Sunday, March 16, 2014
Legislating from the bench. . .
Now it seems another court, this one seemingly hesitate to step into the example of that court, has inadvertently done exactly that, again! In casting aside DOMA, the Supreme Court seems to have provided the legal framework for every state's constitutional ban on gay marriage to be overturned. Whether you agree or disagree with the outcome, the nation is headed down the same path that we saw in 1973 when the Supreme Court stole the issue away from the people and the states and imposed an opinion upon a nation unprepared to have it settled from the bench.
[U.S. District Judge Arenda Wright Allen] joined a so-far unanimous group of federal judges considering a question that Supreme Court justices left unanswered in June in their first consideration of gay marriage: Does a state’s traditional role in defining marriage mean it may ban same-sex unions without violating the equal protection and due process rights of gay men and lesbians?
All have answered that the reasoning the court used to strike part of the Defense of Marriage Act– which forbade federal recognition of same-sex marriages performed in those states where it is legal–means states cannot defend the marriage bans.
Wright Allen put it this way: “The legitimate purposes proffered by the proponents for the challenged laws—to promote conformity to the traditions and heritage of a majority of Virginia’s citizens, to perpetuate a generally recognized deference to the state’s will pertaining to domestic relations laws, and, finally, to endorse ‘responsible procreation’—share no rational link with Virginia marriage laws being challenged.”

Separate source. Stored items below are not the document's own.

(* ===== verification/MandateDeliveries.v ===== *)
(** Recurrence notifications over the in-memory store: what one delivery may do to
    the mandates, the charges and the trail, and what sequences of them may do. *)
From S2P Require Import Prelude GoStrings GoTime Shared Payments Tenants.
From S2P Require Import Mandates AuditTrail Ports MemStore MandateWebhook.

#[local] Opaque recurrenceActionByStatus.

Section mandates.
Context `{MapRange}.

(** One attempt to deliver a mandate notification. *)
Record rec_delivery := {
  rdl_ev : RecEvent;
  rdl_answer : res RecResult;
  rdl_clock : nat -> Time;
  rdl_id : string
}.
Definition rec_deliver (s : snapshot) (d : rec_delivery) : snapshot * res unit :=
  HandleRecEvent (rdl_clock d) (rdl_id d) (Some (fun _ _ => rdl_answer d)) (rdl_ev d) s.

(** The row a notification looks up, by its ids verbatim, and the row a first sight is
    stored at, by the trimmed ids the aggregate holds. *)
Definition looked_up (ev : RecEvent) : string := key (rev_TenantID ev) (rev_IDRec ev).
Definition stored_at (ev : RecEvent) : string :=
  key (TrimSpace (rev_TenantID ev)) (TrimSpace (rev_IDRec ev)).
(** A notification that names the mandate at [k], if at all, without padding its ids. *)
Definition names_plainly (k : string) (ev : RecEvent) : Prop := stored_at ev = k -> looked_up ev = k.
Lemma trimmed_plainly k ev : trimmed (rev_TenantID ev) -> trimmed (rev_IDRec ev) -> names_plainly k ev.
Proof. unfold names_plainly, stored_at. by intros -> ->. Qed.

Definition recs_keyed (s : snapshot) : Prop :=
  forall k r, st_recs s !! k = Some r -> k = key (rec_tenantID r) (rec_idRec r).

(** A new mandate state and where it comes from. *)
Inductive rec_advance (old : option Rec) (new_ : Rec) : Prop :=
| adv_first :
    old = None -> rec_status new_ = RecCriada \/ rec_edge RecCriada (rec_status new_) ->
    rec_advance old new_
| adv_step r :
    old = Some r -> rec_edge (rec_status r) (rec_status new_) ->
    rec_facts new_ = rec_facts r -> rec_advance old new_.

(** What a delivery may do: nothing to mandates and trail, or one advance of the mandate it
    looks up, or the record of one it does not find, with exactly one audit entry, the one of
    the new status. *)
Definition rec_effect (s s' : snapshot) (ev : RecEvent) : Prop :=
  (st_recs s' = st_recs s /\ st_audit s' = st_audit s) \/
  exists k new_ entry,
    ((k = looked_up ev /\ rec_advance (st_recs s !! k) new_) \/
     (k = stored_at ev /\ rec_advance (st_recs s !! looked_up ev) new_ /\
      st_recs s !! looked_up ev = None)) /\
    st_recs s' = <[k := new_]> (st_recs s) /\
    k = key (rec_tenantID new_) (rec_idRec new_) /\
    st_audit s' = (st_audit s ++ [entry])%list /\
    recurrenceActionByStatus !! rec_status new_ = Some (entry_action entry) /\
    entry_txID entry = TrimSpace (rev_IDRec ev) /\ entry_tenantID entry = TrimSpace (rev_TenantID ev).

You can read the whole report here. The point of this post is not to say which side I am on (that should be obvious to even a casual reader of this blog) but to illustrate how one judicial activism of the 1970s has created a seemingly insolvable divide in American culture, religion, and politics and how we are dangerously close to have it all repeated again over another issue -- gay marriage.
If you look at the graphic which shows where states stand on gay marriage, it looks remarkably like the great divide of red and blue states. This division is a grave threat to the moral and cultural consensus that is essential to our nation's future. It also represents the serious and unmovable positions of those who feel that they have been disenfranchised from the very process itself when actions are imposed by judicial fiat. If you took the same maps and separated out the more liberal urban areas from the rural areas, you would find a nation even more divided in values and more and more conflicted over the old issue of abortion and the new issue of gay and lesbian marriage. Where do we go from here? Those who find the political climate in America too divided, too intransigent, and too mean spirited will find little hope for improvement as one more issue gets decided by people who were not elected by nor are accountable to the people. I hope the judges consider this as they decide to impose opinions upon America by judicial fiat when they find the political process of legislation either too slow or headed down the wrong direction. Legislating from the bench is never a good idea even when the cause may be right.